I occasionally come across the assertion that first century Christians were illiterate and incapable of producing the New Testament. The New Testament is then comprised of writings from a different era of church history from writers who could have falsified stories and teachings of Jesus Christ and the apostles.
A good example of this comes from Bart D Ehrman, the James A. Gray Distinguished Professor at the University of North Carolina at Chapel Hill, writes,
As churches multiplied, each of them could no longer claim to have as its leader someone who had known an apostle or even someone who knew someone who once knew an apostle. An even bigger problem was the fact that different leaders of churches, not to mention different Christians in their congregations, could claim they taught the apostolic truths. But these “truths” stood at odds with what other leaders and teachers said were the teachings of the apostles.

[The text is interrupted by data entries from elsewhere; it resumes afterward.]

(** * github_org_stats: repository and star counts per GitHub account

    A shallow embedding of [src/github_org_stats.py] and the properties of
    its paged fetcher, its aggregation by display name and its report.

    - Python [str] is a sequence of Unicode code points: [list N].
    - Python [int] is unbounded: [Z].
    - [requests.get] is a call to a server given as a function from requests
      to responses (the mocked data of a test); every call is recorded.
    - [print], [parser.error] and [sys.exit] are recorded in the same trace,
      so that the order of requests and diagnostics can be stated.
    - [while True] is a loop with a budget of requests. *)

From Stdlib Require Import ZArith String Ascii.
From stdpp Require Import base tactics option list sorting pretty gmap.

Local Open Scope Z_scope.

(** ** Text *)

Abbreviation str := (list N).

(** The code points of an ASCII literal. *)
Definition u (s : string) : str := N_of_ascii <$> list_ascii_of_string s.

(** Truth value of an optional string ([if github_token:], [if args.file:]):
    [None] and [''] are false. *)
Definition truthy (s : option str) : option str :=
  match s with
  | Some (c :: t) => Some (c :: t)
  | Some [] | None => None
  end.

Definition TAB : N := 9%N.
Definition LF : N := 10%N.
Definition CR : N := 13%N.

(** ** The HTTP interface *)

(** [params = {'page': page, 'per_page': per_page, 'type': 'all'}] *)
Record Params := { page : Z; per_page : Z; type : str }.

Record Request := {
  url : str;
  headers : list (str * str);
  params : Params
}.

(** One element of the listing; the program reads [repo['stargazers_count']]
    and nothing else. *)
Record Repo := { stargazers_count : Z }.

Record Response := { status_code : Z; json : list Repo }.

Definition Server := Request → Response.

(** ** Effects *)

(** The lines the program writes, one constructor per [print] of the source. *)
Inductive line :=
  | LErrorFetching (name : str) (status : Z)
      (* f"Error fetching data for {name}: {status}" *)
  | LUserNotFound (name : str)
      (* f"User '{user_name}' not found" *)
  | LFileNotFound (filename : str)
      (* f"Error: File '{filename}' not found" *)
  | LNoOrganizations
      (* "No organizations specified" *)
  | LHeader
      (* f"{'Organization':<20} {'Repositories':<15} {'Total Stars':<15}" *)
  | LRule
      (* "-" * 50 *)
  | LRow (display_name : str) (repos stars : Z)
      (* f"{display_name:<20} {stats['repos']:<15} {stats['stars']:<15}" *)
  | LTotal (total_repos total_stars : Z).
      (* f"{'TOTAL':<20} {total_repos:<15} {total_stars:<15}" *)

(** [f"{s:<width}"] *)
Definition ljust (width : nat) (s : str) : str :=
  s ++ replicate (width - length s) 32%N.

(** [str(n)] for an integer. *)
Definition str_of_int (n : Z) : str := u (pretty n).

How then was one to get around these problems? The obvious answer presented itself early on in the Christian movement. One could know what the apostles taught though the writings they left behind. These authoritative authors produced authoritative teachings. So the authoritative truth could be found in the apostolic writings.
Even though this might sound like a perfect solution to the problem, the solution raises problems of its own. One involves a reality that early Christians may not have taken into account, but scholars are keenly aware of. Most of the apostles were illiterate and could not in fact write…They could not have left an authoritative writing if their souls depended on it.[1]
This attempt to undermine the reliability and authority of the Scriptures is without basis in reality. Ehrman simply overexaggerates the illiteracy rates in the ancient world to sow skepticism.
I am reading through Rethinking the Dates of the New Testament: The Evidence for Early Composition by Jonathan Bernier, which is a positive case for a pre-AD 70 composition of the New Testament. Bernier raises this interesting point to the matter of there being literate Christians prior to AD 50,
It has become conventional wisdom to say that 5 to 15 percent of persons in the ancient world were literate. More recent work has suggested that the range was more likely 2.5 to 5 percent for the adult population of Roman Judea. Properly speaking, both the presence within early Christian communities of persons from the diaspora and the spread of the new movement into broader eastern Mediterranean limits the propriety of utilizing statistics specific to Judea, but our argument is only strengthened if we use the numbers that are least favorable rather than most favorable. For the sake of argument, let us suppose that 2.5 percent most closely approximates the literacy rate among early Christian communities. When we are told, then, that three thousand joined the church during the first Christian Pentecost (Acts 2:41), we have reason to think that seventy-five of these were literate; when we are told that five hundred brothers and sisters saw the risen Jesus (1 Cor. 15:6), we have reason to think that twelve of these were literate; and when we are told that 120 persons were present when Matthias was chosen to succeed Judas (Acts 1:15), we have reason to think that three of these were literate. Even allowing for the possibilities that these demographics are exaggerated and the early Christians likely came disproportionately from lower social classes and thus might have had a lower rate of literacy than the general population, there is good reason to think that already within the first decade of Christianity there were dozens if not hundreds of literate persons within the new movement. This is apart from the possibility that members of the movement could have potentially hired scribes to assist them in composing documents of various sorts.[2]
Even with the minimal facts there would have been plenty of literate members of the first century Christian community.
The level of education of Jesus and the apostles is a mystery. But the religious leaders were astonished that uneducated men like Peter and John could teach with such boldness, and the two were recognized having been with Jesus (Acts 4:13).
Tradition informs us that among the twelve apostles both Matthew (Levi) and John composed gospels. John also composed epistles and the Apocalypse. Other gospel writers were either among or closely associated with the eyewitnesses to the resurrected Jesus. Mark was a companion to Peter. Luke was a companion to Peter. The Acts of the Apostles was also written by Luke. Paul wrote the bulk of the New Testament (Romans, 1-2 Corinthians, Galatians, Ephesians, Philippians, Colossians, 1-2 Thessalonians, 1-2 Timothy and Philemon). The writer to the Epistle to the Hebrews is uncertain, though many have credited it to Paul. Epistles were also contributed by Peter and the half-brothers of Jesus — James, and Jude.
New Testament writers could have used secretaries (amanuenses) to compose their works (Rom. 16:22). Even if some of them were illiterate from youth, nothing would have ever precluded them from acquiring reading and writing skills as adults, and there were the literate members within the Christian community who could teach them. Any of them could have acquired the skills to compose writings with their own hand (Gal. 6:11). Nothing makes it impossible for these men to have produced the New Testament under the inspiration of the Holy Spirit.
Stories about the first century Christian community being totally illiterate incapable of producing the New Testament are fiction.
— WGN
[1] Bart D.Ehrman, Forged: Writing in the Name of God — Why the Bible’s Authors Are Not Who We Think They Are (New York: HarperOne, 2011), 7- 8
[2] Jonathan Bernier, Rethinking the Dates of the New Testament: The Evidence for Early Composition (Grand Rapids, MI: Baker Academic,2022), 20-21.